(Dataset excerpts)
=== Begin Enclosure ===

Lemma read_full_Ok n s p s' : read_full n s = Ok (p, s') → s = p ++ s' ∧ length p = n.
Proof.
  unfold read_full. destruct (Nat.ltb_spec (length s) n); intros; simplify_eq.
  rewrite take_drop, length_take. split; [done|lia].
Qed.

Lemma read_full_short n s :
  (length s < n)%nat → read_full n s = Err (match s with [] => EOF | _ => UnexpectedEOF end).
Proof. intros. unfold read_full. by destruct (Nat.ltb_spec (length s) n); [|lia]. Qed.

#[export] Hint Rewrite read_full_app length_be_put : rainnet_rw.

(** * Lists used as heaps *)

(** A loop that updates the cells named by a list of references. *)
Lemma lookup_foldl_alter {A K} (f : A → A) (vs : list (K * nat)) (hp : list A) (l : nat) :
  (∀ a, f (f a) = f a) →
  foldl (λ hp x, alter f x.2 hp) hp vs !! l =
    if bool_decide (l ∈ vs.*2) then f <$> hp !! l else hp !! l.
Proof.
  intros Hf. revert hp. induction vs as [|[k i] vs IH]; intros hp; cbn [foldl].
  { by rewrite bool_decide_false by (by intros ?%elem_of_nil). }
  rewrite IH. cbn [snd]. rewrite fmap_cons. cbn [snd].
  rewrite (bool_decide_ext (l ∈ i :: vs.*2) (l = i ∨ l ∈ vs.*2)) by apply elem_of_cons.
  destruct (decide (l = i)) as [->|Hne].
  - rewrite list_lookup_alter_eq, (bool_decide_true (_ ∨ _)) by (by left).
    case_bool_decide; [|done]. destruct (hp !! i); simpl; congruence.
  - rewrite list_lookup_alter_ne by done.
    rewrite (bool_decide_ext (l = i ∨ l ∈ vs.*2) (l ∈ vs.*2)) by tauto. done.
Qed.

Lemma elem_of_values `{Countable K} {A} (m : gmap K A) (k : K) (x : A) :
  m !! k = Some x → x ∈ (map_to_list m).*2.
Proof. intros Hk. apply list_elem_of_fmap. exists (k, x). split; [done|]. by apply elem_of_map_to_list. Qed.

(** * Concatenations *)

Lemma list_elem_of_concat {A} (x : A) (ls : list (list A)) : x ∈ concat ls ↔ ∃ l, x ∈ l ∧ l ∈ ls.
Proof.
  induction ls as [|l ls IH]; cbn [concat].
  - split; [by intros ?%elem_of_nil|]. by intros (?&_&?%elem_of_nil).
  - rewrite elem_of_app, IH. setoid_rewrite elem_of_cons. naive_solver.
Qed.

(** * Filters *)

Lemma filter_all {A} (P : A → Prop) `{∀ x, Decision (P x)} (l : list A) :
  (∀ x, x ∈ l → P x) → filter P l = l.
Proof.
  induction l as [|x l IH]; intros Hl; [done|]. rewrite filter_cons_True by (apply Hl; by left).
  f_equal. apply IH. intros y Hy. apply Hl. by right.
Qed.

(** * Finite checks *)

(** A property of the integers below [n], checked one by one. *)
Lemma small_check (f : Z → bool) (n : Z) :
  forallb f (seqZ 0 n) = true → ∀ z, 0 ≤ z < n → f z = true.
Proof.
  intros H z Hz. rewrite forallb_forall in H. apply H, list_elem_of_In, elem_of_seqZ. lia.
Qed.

=== End Enclosure ===

Aim of the exercise: Produce only the lines from the line containing "- rewrite elem_of_app, IH." through the line containing "(** * Finite checks *)", inclusive of both, exactly as they stand in the entries above.

Exercise result:
  - rewrite elem_of_app, IH. setoid_rewrite elem_of_cons. naive_solver.
Qed.

(** * Filters *)

Lemma filter_all {A} (P : A → Prop) `{∀ x, Decision (P x)} (l : list A) :
  (∀ x, x ∈ l → P x) → filter P l = l.
Proof.
  induction l as [|x l IH]; intros Hl; [done|]. rewrite filter_cons_True by (apply Hl; by left).
  f_equal. apply IH. intros y Hy. apply Hl. by right.
Qed.

(** * Finite checks *)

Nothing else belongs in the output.